Popular Crowdfunding Websites: Kickstarter & Indiegogo
Crowdfunding websites such as Kickstarter and Indiegogo attract hundreds of thousands of people hoping to invest in the next big thing. As of 2019, crowdfunding is mostly synonymous with Kickstarter, as it is the largest crowdfunding platform. Since Kickstarter's founding in 2009, the site has funded more than 160,000 projects, with more than $4.2 billion pledged across all Kickstarter projects. Indiegogo started as a crowdfunding site initially focused exclusively on raising money for independent films but began accepting projects from any category a year after its launch in 2007.
Indiegogo is seen as a less strict and more flexible platform than Kickstarter, as it gives backers control over whether they want fixed or flexible models—this is probably the most significant difference between the two crowdfunding platforms. Kickstarter releases funds only after the campaign has reached its funding goal, whereas Indiegogo allows the campaigner to receive funding pro rata, or wait until their target is hit.
As a campaigner, it might be easier and less risky to go with flexible funding (i.e., receiving funds as they come); however, regardless of the amount raised, campaigners must still deliver on any promises made. For a backer, fixed funding is more attractive as it is associated with much less of a risk.
How Investors Benefit from Crowdfunding
Many crowdfunding projects are rewards-based; investors may get to participate in the launch of a new product or receive a gift for their investment. For instance, the maker of a new soap made out of bacon fat may send a free bar to each of its investors. Video games are a popular crowdfunding investment for gamers, who often receive advance copies of the game as a reward.
Equity-based crowdfunding is growing in popularity because it allows startup companies to raise money without giving up control to venture capital investors. It also offers investors the opportunity to earn an equity position in the venture. In the United States, the Securities and Exchange Commission (SEC) regulates equity-based crowdfunding.

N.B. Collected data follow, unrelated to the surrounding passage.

(** Modelled from the spec: [all(session) -> chronological list<Turn>]. *)
Definition get_all_messages (session_id : string) : M (list Message) :=
  gets (λ w, session_log w session_id).

(** Modelled from the spec: [lastN(session, n) -> chronological list<Turn>]. *)
Definition get_last_n_messages (session_id : string) (n : Z) : M (list Message) :=
  gets (λ w, lastn (Z.to_nat n) (session_log w session_id)).

(** Modelled from the spec: [range(session, fromPos, toPos)], "1-indexed,
    inclusive": the turns at the positions [p] with
    [fromPos <= p <= toPos], the first turn of a session being at
    position 1. *)
Definition log_range (l : list Message) (from_pos to_pos : Z) : list Message :=
  let lo := Z.max from_pos 1 in
  take (Z.to_nat (to_pos - lo + 1)) (drop (Z.to_nat (lo - 1)) l).

Definition get_messages_range (session_id : string) (from_pos to_pos : Z)
  : M (list Message) :=
  gets (λ w, log_range (session_log w session_id) from_pos to_pos).

(** Modelled from the spec: the summary cache of one session maps a
    coverage to a text. *)
Definition session_cache (w : World) (session_id : string) : gmap Z string :=
  default ∅ (db_summaries w !! session_id).

(** Modelled from the spec: [get(session, coverage) -> optional text],
    "exact match only". *)
Definition get_cached_summary (session_id : string) (coverage : Z)
  : M (option string) :=
  gets (λ w, session_cache w session_id !! coverage).

(** The entry of greatest coverage among the bindings of a cache. *)
Definition pick_latest (kv : Z * string) (acc : option (Z * string))
  : option (Z * string) :=
  match acc with
  | Some best => if decide (best.1 < kv.1) then Some kv else Some best
  | None => Some kv
  end.

Definition latest_entry (m : gmap Z string) : option (Z * string) :=
  foldr pick_latest None (map_to_list m).

(** Modelled from the spec: [getLatest(session) -> optional (coverage,
    text)] "with greatest coverage". *)
Definition get_latest_cached_summary (session_id : string)
  : M (option (Z * string)) :=
  gets (λ w, latest_entry (session_cache w session_id)).

(** Modelled from the spec: [put(session, coverage, text)]; a later [get]
    with the same session and coverage finds the text. *)
Definition put_summary (w : World) (session_id : string) (coverage : Z)
    (text : string) : World :=
  mkWorld (db_messages w)
          (<[session_id := <[coverage := text]> (session_cache w session_id)]>
             (db_summaries w))
          (llm_log w).

Definition cache_summary (session_id : string) (coverage : Z) (text : string)
  : M unit := λ w, (Returned (), put_summary w session_id coverage text).

(** Modelled from the spec: [database.store_message] is not among the
    sources; the log is "ordered, append-only per-session", so a stored
    turn becomes the last turn of its session. *)
Definition store_message (session_id role content : string) : M unit := λ w,
  (Returned (),
   mkWorld (<[session_id := session_log w session_id ++ [mkMessage role content]]>
              (db_messages w))
           (db_summaries w) (llm_log w)).

(** The world after further requests to the generation service. *)
Definition add_calls (w : World) (calls : list LlmCall) : World :=
  mkWorld (db_messages w) (db_summaries w) (llm_log w ++ calls).

Definition log_call (w : World) (messages : list Message) (max_tokens : Z)
  : World :=
  add_calls w [mkCall messages max_tokens].

(** ** Sample services, estimator and sessions *)

(** The condensation service when it is down: every request fails. *)
Definition service_down : nat → list Message → option string := λ _ _, None.

(** An estimator of the kind the spec describes, "proportional to
    character count": four characters to a token, the ratio of the
    truncation in [compress_message]. *)
Definition chars_div_4 (text : string) : Z :=
  Z.of_nat (String.length text) / 4.

Definition BASE_INSTRUCTION : string := "You are a storyteller.".

(** A text of [n] characters. *)
Fixpoint filler (n : nat) : string :=
  match n with
  | O => EmptyString
  | S k => String (Ascii.ascii_of_nat 120) (filler k)
  end.

Definition turn (n : nat) : Message :=
  mkMessage (if Nat.even n then "assistant" else "user") ("turn " +:+ filler n).

Definition turns (n : nat) : list Message := turn <$> seq 1 n.
(** * plist: Apple XML property lists to and from Python values

    A shallow embedding of the package's [__init__.py] (serializer,
    deserializer, pretty-printer) and [iso8601.py] (date parser), with the
    properties of its specification stated and settled against it.

    Conventions of the embedding.
    - A Python [str] is a Rocq [string] whose characters are the code points
      below 256; [bytes] is [list byte].
    - A raised exception is a value of [PyExc]; a computation that may raise
      returns a [result].
    - [xml.etree.ElementTree] (the builder and the reader), [base64],
      [int], [float], [repr], [str], [re] and [datetime] belong to the host
      language: they are embedded from their documented behaviour, next to
      the code that calls them. *)

From Stdlib Require Import ZArith NArith List String Ascii Bool Lia.
From Stdlib Require Import Sorting.Sorted Sorting.Permutation.
From Stdlib Require Import Init.Byte Strings.Byte.
From Stdlib Require Import Floats.SpecFloat.
Import ListNotations.

Local Open Scope string_scope.
Local Open Scope Z_scope.

#[local] Set Warnings "-register-all".

(** ** Characters and strings *)

Definition chr (n : Z) : ascii := ascii_of_N (Z.to_N n).
Definition ord (c : ascii) : Z := Z.of_N (N_of_ascii c).

Definition str1 (c : ascii) : string := String c EmptyString.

Real World Examples of Successful Crowdfunding Ventures
Many of the products and businesses crowdfunded on Kickstarter became very successful and lucrative endeavors. For instance, Oculus VR, the American company specializing in virtual reality hardware and software products, was funded through the site. In 2012, founder Palmer Luckey launched a Kickstarter campaign to raise money to make virtual reality headsets designed for video gaming available to developers. The campaign crowdfunded $2.4 million, ten times the original goal of $250,000. In March 2014, Facebook, Inc. (FB) acquired Oculus VR for $2.3 billion in cash and stock.
Another example of a company that rose to success through the help of Kickstarter campaigns is M3D, a company founded by two friends that manufacture small 3D printers. David Jones and Michael Armani raised $3.4 million for their Micro 3D printer on the crowdfunding site in 2014. The tiny 3D printer, which comes with a variety of durable 3D inks, is now available at Staples, Amazon.com, Inc. (AMZN), Brookstone and elsewhere. The company has sales ranging between $10 and $15 million.
In April 2019, Critical Role, a weekly live-streamed tabletop roleplaying game featuring a group of prominent voice actors, raised $4.7 million in just 24 hours for its latest animated special “The Legend of Vox Machina.” No other 2019 Kickstarter campaign has raised that amount over their entire 30 to 60 day raising period.